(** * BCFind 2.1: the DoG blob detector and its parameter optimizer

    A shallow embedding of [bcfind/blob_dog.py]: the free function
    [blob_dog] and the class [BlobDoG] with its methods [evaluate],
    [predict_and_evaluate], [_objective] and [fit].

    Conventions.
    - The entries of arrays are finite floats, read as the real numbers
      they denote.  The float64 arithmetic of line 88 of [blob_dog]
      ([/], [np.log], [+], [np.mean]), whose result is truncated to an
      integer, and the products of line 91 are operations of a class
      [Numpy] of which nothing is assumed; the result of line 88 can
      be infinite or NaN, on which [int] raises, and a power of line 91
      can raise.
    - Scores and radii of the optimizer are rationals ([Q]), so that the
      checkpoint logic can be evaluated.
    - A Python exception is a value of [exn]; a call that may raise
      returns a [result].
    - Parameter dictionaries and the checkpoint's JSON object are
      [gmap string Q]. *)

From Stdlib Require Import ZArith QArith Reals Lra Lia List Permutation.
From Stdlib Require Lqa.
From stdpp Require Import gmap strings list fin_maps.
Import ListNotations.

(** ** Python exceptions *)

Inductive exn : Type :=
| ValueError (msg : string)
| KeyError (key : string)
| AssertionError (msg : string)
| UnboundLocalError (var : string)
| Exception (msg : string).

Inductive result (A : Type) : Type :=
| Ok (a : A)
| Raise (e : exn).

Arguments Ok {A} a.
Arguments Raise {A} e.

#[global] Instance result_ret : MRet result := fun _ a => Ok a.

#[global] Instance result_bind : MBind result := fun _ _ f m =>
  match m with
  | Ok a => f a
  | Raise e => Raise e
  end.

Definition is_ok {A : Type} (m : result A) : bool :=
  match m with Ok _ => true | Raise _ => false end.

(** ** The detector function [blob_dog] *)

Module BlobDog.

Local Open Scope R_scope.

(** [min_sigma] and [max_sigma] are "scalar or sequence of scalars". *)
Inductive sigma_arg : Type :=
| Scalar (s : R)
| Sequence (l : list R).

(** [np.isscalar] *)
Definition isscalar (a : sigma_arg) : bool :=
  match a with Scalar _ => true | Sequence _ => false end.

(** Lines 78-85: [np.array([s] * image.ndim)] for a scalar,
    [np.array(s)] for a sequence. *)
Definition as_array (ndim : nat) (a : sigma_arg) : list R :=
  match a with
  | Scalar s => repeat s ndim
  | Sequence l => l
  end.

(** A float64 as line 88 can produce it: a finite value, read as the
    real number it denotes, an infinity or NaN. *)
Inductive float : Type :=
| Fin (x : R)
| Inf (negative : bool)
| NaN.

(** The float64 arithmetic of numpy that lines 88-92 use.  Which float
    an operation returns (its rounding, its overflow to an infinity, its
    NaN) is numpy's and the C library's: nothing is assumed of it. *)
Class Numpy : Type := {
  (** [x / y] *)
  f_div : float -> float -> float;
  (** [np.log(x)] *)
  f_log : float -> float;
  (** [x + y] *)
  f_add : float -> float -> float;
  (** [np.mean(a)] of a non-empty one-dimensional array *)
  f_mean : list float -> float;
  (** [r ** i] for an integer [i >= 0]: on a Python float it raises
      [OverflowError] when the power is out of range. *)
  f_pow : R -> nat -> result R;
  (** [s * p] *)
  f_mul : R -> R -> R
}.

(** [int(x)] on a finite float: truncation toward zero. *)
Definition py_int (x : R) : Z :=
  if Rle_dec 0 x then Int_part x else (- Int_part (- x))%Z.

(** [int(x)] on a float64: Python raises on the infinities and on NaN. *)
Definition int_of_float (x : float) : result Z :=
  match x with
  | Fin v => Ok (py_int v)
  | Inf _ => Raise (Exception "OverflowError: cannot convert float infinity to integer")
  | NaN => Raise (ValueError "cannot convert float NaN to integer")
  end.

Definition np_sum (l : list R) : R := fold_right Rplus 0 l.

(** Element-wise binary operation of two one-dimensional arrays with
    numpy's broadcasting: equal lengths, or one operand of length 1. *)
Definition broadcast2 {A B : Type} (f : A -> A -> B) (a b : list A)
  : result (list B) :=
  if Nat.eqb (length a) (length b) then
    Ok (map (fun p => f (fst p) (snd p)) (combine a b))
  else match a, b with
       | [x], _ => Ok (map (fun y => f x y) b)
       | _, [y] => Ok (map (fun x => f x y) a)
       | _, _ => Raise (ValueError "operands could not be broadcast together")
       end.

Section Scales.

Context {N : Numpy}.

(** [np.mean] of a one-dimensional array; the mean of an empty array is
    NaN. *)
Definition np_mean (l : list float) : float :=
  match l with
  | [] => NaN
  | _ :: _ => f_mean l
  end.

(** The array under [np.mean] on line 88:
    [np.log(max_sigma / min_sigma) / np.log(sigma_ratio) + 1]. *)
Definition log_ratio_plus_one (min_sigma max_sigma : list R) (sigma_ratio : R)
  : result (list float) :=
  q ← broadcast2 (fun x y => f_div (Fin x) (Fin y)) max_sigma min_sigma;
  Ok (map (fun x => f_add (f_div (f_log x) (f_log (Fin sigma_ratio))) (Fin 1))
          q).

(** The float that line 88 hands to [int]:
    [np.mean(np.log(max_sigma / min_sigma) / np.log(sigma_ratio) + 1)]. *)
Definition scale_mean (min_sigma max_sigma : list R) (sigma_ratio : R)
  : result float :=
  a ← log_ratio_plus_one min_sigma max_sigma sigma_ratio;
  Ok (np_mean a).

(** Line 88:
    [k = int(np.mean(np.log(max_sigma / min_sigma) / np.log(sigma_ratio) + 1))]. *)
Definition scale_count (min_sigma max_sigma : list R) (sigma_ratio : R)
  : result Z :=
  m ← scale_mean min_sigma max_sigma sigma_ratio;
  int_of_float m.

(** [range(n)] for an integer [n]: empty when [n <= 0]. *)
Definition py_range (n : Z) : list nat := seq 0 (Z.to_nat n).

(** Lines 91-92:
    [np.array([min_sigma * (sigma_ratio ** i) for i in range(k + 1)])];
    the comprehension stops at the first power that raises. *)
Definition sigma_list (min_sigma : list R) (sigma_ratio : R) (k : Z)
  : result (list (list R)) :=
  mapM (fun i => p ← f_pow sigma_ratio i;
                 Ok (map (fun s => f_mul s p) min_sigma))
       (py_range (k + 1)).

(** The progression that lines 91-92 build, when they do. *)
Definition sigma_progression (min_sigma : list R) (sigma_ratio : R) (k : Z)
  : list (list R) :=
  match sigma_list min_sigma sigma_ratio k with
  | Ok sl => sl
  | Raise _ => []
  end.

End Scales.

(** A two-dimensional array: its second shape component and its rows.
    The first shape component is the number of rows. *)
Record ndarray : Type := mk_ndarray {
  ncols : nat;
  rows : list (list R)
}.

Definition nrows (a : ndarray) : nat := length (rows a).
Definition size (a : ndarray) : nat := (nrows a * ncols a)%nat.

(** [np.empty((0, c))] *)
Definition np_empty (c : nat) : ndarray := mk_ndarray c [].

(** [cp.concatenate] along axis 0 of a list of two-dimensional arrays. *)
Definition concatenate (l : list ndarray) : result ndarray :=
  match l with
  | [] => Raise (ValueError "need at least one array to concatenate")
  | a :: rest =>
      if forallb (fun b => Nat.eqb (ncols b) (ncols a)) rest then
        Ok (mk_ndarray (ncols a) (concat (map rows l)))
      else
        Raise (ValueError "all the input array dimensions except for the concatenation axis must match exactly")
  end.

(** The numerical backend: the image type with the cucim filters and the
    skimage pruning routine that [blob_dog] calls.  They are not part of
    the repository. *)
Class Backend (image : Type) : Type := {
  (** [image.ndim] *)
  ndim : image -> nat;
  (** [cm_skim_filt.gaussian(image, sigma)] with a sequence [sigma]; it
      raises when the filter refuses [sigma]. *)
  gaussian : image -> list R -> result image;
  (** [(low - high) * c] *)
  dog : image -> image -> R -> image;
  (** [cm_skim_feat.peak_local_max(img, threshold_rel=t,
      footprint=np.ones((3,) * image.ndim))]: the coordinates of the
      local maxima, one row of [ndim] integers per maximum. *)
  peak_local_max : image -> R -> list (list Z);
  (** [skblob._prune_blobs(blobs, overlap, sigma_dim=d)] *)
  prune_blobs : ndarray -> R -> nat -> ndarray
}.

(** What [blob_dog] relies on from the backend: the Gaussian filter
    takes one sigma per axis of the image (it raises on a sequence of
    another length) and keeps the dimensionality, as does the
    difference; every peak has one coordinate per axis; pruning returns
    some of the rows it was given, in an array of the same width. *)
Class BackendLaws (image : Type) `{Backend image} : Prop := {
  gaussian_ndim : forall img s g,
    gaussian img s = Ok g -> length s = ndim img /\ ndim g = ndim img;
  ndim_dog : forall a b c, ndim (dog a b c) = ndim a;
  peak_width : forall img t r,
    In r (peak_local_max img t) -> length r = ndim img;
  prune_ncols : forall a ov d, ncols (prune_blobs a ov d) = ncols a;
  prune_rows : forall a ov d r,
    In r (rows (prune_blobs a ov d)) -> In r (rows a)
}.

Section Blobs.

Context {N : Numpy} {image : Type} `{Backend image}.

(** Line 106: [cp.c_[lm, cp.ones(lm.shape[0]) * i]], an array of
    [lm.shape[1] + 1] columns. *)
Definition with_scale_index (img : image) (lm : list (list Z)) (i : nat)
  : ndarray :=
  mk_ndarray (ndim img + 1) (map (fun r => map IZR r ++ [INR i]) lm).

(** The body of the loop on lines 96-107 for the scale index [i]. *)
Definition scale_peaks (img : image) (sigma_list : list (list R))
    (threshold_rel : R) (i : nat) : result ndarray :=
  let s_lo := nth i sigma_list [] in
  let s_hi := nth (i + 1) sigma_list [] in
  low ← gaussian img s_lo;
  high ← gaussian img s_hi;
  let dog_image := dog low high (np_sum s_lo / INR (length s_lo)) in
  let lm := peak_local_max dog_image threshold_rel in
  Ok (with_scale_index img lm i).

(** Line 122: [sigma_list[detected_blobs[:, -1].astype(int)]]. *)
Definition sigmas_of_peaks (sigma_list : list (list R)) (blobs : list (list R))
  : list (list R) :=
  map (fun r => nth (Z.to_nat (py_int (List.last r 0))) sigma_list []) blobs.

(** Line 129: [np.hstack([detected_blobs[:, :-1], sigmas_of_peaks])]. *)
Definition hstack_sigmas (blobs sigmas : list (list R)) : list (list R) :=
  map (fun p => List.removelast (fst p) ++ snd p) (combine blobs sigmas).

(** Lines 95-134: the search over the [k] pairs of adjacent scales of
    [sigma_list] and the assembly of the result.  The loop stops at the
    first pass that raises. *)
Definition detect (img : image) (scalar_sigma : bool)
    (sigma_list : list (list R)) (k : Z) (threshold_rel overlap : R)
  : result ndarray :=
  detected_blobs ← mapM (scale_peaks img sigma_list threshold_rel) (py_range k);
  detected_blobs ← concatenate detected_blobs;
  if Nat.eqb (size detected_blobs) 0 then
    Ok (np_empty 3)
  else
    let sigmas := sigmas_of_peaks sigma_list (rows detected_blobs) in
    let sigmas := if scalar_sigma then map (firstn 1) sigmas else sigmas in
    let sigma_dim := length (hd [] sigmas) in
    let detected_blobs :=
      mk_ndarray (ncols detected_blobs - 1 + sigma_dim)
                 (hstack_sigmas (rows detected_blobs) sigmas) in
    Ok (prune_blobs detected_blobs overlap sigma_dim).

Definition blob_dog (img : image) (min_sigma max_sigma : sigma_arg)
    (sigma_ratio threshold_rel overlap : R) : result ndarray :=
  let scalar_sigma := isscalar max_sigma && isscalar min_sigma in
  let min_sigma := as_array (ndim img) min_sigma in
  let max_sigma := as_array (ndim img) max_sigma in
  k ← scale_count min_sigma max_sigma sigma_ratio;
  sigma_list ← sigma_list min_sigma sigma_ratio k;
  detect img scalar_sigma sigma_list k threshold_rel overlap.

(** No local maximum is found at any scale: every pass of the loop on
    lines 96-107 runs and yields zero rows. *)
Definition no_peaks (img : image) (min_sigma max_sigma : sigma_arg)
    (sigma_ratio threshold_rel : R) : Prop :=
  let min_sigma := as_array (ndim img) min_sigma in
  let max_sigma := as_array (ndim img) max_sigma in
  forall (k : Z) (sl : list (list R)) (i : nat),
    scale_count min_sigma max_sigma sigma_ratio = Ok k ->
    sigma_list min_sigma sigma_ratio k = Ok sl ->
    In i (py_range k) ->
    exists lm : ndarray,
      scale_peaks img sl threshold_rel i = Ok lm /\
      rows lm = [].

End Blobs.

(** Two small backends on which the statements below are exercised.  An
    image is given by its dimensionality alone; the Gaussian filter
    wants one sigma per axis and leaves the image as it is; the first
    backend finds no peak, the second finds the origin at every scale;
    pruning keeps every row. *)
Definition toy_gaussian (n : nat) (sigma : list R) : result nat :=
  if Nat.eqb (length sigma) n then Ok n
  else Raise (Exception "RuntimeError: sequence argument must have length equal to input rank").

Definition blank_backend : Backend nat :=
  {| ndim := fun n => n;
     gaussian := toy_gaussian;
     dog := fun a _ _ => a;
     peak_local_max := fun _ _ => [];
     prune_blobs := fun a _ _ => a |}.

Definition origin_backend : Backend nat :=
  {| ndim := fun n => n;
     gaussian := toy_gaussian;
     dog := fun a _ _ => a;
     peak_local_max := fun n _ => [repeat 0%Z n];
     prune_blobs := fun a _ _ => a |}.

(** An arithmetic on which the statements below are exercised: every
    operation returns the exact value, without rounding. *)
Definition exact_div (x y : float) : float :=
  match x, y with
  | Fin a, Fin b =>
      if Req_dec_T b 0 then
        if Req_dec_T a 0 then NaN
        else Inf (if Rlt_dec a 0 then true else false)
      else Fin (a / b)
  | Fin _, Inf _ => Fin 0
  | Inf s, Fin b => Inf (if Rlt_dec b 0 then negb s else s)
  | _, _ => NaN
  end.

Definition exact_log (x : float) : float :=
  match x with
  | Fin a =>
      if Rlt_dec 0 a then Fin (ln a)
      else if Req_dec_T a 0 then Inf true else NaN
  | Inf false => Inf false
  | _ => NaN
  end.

+++

** BRIEF **
Using the listing above, report each line that mentions the word "given".

** FINISHED EXERCISE **
    some of the rows it was given, in an array of the same width. *)
    image is given by its dimensionality alone; the Gaussian filter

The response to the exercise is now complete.